Collected data

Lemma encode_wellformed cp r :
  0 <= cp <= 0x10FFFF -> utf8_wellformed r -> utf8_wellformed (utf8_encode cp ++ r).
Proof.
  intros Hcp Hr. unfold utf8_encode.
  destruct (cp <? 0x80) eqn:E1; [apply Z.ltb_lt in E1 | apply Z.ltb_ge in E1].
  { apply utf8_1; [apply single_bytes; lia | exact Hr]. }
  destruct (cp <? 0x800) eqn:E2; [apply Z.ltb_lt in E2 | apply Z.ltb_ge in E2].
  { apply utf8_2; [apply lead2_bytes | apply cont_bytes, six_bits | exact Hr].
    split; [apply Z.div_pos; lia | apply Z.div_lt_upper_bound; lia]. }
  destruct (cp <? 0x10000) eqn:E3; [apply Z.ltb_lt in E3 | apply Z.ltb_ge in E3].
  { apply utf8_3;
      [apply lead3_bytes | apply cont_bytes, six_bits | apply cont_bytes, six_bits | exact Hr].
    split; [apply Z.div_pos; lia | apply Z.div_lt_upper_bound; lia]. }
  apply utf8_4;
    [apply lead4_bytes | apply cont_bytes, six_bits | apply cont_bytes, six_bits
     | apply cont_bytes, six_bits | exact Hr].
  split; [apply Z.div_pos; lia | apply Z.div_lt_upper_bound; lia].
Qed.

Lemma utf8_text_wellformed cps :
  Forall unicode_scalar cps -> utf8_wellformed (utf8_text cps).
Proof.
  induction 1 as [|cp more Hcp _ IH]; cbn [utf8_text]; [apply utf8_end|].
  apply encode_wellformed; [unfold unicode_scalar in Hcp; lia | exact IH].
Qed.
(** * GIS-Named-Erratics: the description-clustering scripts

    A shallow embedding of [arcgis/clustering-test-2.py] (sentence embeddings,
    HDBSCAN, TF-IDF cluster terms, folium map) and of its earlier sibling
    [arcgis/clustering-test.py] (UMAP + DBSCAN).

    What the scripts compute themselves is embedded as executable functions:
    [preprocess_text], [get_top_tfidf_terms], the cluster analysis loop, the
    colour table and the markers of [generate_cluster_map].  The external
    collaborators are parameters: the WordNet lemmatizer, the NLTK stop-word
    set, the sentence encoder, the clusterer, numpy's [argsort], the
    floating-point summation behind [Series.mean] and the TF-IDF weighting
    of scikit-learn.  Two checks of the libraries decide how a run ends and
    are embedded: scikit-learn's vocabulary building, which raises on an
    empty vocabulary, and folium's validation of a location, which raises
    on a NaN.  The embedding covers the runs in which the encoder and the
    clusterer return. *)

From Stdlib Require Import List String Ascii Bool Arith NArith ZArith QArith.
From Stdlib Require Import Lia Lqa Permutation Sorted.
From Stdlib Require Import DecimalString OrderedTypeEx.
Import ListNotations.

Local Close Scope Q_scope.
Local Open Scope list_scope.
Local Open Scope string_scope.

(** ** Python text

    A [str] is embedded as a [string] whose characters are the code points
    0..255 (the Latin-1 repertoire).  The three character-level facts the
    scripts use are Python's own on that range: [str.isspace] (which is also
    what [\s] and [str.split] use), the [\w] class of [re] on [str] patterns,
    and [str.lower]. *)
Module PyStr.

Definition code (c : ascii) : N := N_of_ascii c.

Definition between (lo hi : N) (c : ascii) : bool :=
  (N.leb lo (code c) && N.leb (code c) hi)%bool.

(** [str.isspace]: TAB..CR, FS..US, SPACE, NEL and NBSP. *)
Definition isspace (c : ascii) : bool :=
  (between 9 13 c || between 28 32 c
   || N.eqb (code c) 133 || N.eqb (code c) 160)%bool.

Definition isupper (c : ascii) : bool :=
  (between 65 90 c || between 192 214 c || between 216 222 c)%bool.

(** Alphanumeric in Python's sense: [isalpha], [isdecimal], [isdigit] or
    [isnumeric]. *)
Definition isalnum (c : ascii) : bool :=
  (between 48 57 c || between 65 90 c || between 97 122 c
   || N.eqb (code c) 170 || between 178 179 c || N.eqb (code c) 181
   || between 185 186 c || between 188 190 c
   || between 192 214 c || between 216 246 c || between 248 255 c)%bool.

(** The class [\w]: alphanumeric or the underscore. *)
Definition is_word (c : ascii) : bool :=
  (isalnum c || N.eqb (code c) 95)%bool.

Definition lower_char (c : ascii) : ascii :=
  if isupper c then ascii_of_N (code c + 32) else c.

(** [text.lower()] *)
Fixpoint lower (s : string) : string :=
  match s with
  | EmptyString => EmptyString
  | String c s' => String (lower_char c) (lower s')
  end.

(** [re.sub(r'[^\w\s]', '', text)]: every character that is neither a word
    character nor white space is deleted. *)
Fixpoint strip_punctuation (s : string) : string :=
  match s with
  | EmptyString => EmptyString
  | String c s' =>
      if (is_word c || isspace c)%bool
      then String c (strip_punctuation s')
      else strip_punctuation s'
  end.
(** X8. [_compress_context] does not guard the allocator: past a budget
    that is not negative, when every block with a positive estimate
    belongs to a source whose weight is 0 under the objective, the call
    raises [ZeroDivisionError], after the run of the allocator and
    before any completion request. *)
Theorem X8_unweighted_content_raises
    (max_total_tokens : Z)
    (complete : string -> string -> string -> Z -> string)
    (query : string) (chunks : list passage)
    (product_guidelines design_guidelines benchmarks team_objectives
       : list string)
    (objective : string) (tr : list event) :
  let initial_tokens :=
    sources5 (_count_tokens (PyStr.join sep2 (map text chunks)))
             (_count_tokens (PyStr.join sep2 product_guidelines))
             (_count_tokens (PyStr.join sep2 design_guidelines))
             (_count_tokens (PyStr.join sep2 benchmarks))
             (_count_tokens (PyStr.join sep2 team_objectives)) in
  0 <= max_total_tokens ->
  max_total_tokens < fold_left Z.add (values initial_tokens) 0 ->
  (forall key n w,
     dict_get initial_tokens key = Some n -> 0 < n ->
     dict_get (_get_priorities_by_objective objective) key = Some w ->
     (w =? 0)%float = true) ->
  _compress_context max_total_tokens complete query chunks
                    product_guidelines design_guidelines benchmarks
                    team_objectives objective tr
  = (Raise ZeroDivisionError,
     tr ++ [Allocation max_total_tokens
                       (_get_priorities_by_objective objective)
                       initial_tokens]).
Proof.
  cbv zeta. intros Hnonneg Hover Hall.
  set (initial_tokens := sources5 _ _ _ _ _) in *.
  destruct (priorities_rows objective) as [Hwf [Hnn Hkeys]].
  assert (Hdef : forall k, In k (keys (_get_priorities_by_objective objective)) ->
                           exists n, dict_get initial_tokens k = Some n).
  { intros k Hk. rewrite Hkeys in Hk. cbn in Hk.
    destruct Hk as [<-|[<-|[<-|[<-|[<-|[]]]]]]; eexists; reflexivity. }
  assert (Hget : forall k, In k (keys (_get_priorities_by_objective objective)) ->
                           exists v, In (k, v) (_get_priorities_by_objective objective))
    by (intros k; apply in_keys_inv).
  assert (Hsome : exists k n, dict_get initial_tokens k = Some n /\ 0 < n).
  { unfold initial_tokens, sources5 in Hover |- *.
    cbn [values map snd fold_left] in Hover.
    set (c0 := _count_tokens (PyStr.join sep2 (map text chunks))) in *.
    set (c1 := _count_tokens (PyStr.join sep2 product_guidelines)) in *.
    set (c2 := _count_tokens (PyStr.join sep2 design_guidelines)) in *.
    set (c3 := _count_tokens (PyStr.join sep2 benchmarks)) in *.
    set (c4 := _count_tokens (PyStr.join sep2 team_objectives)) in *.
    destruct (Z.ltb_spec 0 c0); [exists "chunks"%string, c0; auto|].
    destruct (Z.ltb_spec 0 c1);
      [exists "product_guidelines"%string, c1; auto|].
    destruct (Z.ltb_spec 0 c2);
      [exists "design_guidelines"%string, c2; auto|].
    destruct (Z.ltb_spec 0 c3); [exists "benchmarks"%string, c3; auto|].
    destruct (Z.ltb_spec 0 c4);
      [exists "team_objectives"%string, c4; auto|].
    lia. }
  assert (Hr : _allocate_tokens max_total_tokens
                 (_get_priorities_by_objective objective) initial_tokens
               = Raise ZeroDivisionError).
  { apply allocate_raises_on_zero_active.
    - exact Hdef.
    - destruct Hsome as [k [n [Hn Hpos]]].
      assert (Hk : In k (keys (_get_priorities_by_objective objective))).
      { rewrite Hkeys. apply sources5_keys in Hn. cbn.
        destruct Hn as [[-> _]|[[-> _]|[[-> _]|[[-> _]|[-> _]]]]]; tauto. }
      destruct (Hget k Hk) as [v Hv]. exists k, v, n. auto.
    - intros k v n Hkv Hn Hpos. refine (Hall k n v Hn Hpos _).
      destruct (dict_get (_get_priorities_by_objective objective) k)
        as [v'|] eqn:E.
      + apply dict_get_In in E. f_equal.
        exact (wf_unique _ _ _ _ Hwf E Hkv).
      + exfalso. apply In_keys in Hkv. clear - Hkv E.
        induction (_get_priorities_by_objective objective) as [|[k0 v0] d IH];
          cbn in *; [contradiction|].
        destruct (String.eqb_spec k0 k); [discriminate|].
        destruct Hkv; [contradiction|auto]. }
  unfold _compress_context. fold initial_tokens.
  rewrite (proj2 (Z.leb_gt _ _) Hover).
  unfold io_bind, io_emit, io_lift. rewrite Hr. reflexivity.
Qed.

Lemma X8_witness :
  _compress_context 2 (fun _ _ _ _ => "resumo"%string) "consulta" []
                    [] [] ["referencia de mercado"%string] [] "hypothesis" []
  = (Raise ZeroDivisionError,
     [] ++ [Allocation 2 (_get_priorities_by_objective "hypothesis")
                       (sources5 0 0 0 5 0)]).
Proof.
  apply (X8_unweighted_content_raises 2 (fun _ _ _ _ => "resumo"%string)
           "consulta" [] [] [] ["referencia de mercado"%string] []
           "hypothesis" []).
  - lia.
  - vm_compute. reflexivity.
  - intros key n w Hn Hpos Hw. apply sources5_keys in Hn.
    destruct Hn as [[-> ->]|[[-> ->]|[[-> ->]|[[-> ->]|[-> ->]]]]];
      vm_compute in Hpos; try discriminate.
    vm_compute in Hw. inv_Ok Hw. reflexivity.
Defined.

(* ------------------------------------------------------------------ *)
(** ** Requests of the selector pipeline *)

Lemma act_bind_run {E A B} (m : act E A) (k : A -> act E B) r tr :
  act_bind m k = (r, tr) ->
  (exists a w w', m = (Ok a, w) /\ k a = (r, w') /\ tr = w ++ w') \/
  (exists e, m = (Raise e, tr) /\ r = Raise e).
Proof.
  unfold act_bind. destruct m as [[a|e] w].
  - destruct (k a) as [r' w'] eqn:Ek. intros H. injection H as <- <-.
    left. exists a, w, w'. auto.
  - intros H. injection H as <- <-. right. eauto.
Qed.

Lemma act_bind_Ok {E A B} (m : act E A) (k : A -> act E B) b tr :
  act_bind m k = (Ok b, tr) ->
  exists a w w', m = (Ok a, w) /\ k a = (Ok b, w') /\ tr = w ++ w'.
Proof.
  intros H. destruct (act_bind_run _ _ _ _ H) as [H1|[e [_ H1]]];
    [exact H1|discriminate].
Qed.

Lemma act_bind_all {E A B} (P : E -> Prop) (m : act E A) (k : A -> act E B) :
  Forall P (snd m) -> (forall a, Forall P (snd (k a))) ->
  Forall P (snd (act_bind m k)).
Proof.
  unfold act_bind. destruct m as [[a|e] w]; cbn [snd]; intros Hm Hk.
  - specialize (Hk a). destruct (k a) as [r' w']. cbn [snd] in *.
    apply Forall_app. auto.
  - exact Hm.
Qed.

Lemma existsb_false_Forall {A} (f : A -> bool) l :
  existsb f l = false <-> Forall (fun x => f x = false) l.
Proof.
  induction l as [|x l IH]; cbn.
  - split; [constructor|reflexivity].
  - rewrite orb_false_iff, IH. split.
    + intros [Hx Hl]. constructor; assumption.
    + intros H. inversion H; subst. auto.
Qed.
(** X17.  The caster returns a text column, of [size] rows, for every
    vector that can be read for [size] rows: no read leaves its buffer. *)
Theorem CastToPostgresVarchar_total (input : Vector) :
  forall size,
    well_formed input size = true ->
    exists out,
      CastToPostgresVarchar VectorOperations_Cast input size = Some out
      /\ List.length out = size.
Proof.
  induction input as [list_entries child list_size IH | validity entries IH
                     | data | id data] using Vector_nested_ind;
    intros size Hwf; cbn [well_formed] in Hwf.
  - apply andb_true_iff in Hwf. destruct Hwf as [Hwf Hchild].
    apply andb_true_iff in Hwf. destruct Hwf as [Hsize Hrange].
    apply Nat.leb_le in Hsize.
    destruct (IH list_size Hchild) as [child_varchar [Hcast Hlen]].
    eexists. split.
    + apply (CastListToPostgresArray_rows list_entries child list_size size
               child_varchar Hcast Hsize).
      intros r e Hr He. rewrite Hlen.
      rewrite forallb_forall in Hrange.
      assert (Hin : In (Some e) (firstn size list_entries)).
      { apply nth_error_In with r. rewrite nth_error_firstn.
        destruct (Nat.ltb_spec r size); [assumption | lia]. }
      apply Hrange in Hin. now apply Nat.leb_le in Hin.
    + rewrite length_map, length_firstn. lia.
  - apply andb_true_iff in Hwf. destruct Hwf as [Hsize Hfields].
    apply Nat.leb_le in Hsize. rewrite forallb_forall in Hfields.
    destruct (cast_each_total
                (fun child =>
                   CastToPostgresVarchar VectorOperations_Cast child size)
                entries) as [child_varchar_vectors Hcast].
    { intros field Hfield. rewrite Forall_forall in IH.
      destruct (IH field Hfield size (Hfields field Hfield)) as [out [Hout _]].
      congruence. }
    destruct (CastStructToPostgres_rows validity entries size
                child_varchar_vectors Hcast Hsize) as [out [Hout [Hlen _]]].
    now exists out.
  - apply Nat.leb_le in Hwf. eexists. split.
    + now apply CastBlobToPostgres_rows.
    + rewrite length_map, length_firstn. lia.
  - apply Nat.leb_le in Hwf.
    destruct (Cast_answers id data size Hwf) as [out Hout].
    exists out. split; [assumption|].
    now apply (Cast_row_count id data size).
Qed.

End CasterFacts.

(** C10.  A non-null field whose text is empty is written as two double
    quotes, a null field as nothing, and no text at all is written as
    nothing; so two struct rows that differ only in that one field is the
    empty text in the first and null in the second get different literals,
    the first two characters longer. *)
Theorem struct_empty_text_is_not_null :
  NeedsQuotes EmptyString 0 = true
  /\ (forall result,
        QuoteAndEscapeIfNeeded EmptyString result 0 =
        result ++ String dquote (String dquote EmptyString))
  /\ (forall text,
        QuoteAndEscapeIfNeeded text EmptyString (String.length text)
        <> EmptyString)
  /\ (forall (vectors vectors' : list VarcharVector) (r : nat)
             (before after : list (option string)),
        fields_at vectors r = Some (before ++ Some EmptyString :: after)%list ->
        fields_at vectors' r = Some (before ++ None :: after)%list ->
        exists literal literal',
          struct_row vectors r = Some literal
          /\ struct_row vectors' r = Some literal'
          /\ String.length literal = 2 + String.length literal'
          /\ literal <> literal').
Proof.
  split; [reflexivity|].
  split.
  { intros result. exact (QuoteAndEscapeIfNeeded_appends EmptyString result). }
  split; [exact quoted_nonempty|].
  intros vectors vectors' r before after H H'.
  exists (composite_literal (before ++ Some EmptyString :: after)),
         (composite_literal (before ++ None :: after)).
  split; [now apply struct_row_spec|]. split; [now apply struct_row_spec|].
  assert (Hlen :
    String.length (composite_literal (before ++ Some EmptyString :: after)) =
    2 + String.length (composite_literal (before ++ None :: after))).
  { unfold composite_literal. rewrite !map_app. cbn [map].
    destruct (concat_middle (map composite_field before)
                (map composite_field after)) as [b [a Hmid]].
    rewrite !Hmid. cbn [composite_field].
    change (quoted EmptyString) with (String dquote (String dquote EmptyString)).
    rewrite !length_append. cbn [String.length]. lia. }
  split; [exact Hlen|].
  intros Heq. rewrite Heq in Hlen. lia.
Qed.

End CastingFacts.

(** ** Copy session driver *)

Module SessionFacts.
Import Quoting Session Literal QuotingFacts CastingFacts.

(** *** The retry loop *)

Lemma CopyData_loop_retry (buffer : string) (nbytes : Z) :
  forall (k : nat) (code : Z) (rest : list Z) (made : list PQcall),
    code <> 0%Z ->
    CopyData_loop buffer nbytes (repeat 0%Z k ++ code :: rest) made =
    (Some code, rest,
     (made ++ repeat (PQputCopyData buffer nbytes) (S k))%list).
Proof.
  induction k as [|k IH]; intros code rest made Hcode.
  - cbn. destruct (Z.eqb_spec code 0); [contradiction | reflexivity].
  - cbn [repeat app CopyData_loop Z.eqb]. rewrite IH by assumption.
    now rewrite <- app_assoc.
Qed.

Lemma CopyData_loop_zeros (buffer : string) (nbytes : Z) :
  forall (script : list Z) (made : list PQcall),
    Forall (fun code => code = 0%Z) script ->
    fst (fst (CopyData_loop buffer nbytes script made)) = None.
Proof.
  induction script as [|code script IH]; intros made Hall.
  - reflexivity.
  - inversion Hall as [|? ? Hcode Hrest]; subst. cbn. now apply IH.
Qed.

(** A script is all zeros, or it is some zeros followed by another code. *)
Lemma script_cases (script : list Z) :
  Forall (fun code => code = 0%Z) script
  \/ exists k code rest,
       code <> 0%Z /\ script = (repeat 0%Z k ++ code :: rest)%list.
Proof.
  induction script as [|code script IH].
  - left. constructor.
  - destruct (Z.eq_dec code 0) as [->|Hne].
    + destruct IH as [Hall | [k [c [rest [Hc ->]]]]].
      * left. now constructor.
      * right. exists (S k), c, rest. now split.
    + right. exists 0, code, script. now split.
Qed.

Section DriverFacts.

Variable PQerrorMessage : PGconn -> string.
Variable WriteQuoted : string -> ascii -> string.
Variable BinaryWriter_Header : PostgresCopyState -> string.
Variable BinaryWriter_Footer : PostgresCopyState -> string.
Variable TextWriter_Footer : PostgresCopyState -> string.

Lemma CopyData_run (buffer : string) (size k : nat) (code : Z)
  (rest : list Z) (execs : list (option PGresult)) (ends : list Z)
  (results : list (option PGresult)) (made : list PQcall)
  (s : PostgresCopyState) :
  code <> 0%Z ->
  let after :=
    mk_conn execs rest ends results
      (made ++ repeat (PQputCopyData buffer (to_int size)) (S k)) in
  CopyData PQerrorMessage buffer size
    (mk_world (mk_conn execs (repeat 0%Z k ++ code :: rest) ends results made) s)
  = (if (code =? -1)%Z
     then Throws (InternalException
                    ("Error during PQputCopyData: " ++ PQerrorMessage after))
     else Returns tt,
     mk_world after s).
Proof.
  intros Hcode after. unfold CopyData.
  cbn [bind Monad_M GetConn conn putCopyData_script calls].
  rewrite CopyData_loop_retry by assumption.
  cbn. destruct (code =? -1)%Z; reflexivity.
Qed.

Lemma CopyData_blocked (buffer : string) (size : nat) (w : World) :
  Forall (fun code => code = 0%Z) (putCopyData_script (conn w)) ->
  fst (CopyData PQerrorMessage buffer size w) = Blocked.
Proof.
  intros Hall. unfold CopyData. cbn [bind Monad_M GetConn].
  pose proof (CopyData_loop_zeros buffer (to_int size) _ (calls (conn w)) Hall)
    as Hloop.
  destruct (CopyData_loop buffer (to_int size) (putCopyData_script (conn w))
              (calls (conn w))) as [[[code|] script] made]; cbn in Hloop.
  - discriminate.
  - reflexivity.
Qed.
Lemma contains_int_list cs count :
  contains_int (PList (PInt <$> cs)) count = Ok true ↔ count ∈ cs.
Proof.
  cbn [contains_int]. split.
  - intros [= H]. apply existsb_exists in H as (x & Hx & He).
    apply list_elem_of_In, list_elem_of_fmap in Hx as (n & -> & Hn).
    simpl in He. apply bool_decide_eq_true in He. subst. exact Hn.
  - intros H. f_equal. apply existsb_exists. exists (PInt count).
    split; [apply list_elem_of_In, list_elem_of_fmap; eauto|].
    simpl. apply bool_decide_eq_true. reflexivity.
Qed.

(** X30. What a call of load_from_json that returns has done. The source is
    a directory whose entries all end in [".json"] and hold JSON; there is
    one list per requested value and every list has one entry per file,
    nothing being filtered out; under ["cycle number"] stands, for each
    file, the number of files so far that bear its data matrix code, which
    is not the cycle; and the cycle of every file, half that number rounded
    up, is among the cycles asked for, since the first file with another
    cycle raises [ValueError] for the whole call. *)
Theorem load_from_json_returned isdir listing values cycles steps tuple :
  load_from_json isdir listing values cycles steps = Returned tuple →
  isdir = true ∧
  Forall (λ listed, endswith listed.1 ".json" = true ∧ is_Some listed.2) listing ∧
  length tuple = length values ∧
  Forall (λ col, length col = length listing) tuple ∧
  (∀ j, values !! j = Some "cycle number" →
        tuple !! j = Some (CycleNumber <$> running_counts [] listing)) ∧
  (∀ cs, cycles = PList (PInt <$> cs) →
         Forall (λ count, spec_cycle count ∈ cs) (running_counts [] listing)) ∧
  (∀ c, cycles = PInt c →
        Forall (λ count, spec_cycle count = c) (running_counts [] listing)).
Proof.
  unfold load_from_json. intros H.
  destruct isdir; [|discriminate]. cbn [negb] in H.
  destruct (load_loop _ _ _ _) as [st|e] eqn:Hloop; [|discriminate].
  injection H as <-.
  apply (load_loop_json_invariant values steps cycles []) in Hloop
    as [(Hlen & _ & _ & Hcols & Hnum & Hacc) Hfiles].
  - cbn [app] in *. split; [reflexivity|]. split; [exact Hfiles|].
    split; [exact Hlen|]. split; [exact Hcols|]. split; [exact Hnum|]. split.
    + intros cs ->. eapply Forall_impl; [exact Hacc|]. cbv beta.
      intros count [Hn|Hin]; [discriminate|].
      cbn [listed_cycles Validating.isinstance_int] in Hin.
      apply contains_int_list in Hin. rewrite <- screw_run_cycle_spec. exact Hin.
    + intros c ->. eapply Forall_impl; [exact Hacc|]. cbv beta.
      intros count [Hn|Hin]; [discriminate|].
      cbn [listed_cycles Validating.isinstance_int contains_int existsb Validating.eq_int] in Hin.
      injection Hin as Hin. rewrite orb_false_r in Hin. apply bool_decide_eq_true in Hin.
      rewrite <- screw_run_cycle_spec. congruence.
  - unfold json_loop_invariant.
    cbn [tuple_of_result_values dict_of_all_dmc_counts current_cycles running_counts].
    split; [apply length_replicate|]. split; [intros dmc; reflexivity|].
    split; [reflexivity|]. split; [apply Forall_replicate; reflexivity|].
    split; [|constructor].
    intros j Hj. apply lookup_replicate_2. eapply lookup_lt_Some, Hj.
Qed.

> [EXERCISE AIM] From the entries above, return exactly the line containing "(∀ cs, cycles = PList (PInt <$> cs) →", the line containing "split; [|constructor].", and all lines between, and nothing else.

> [SOLUTION]
  (∀ cs, cycles = PList (PInt <$> cs) →
         Forall (λ count, spec_cycle count ∈ cs) (running_counts [] listing)) ∧
  (∀ c, cycles = PInt c →
        Forall (λ count, spec_cycle count = c) (running_counts [] listing)).
Proof.
  unfold load_from_json. intros H.
  destruct isdir; [|discriminate]. cbn [negb] in H.
  destruct (load_loop _ _ _ _) as [st|e] eqn:Hloop; [|discriminate].
  injection H as <-.
  apply (load_loop_json_invariant values steps cycles []) in Hloop
    as [(Hlen & _ & _ & Hcols & Hnum & Hacc) Hfiles].
  - cbn [app] in *. split; [reflexivity|]. split; [exact Hfiles|].
    split; [exact Hlen|]. split; [exact Hcols|]. split; [exact Hnum|]. split.
    + intros cs ->. eapply Forall_impl; [exact Hacc|]. cbv beta.
      intros count [Hn|Hin]; [discriminate|].
      cbn [listed_cycles Validating.isinstance_int] in Hin.
      apply contains_int_list in Hin. rewrite <- screw_run_cycle_spec. exact Hin.
    + intros c ->. eapply Forall_impl; [exact Hacc|]. cbv beta.
      intros count [Hn|Hin]; [discriminate|].
      cbn [listed_cycles Validating.isinstance_int contains_int existsb Validating.eq_int] in Hin.
      injection Hin as Hin. rewrite orb_false_r in Hin. apply bool_decide_eq_true in Hin.
      rewrite <- screw_run_cycle_spec. congruence.
  - unfold json_loop_invariant.
    cbn [tuple_of_result_values dict_of_all_dmc_counts current_cycles running_counts].
    split; [apply length_replicate|]. split; [intros dmc; reflexivity|].
    split; [reflexivity|]. split; [apply Forall_replicate; reflexivity|].
    split; [|constructor].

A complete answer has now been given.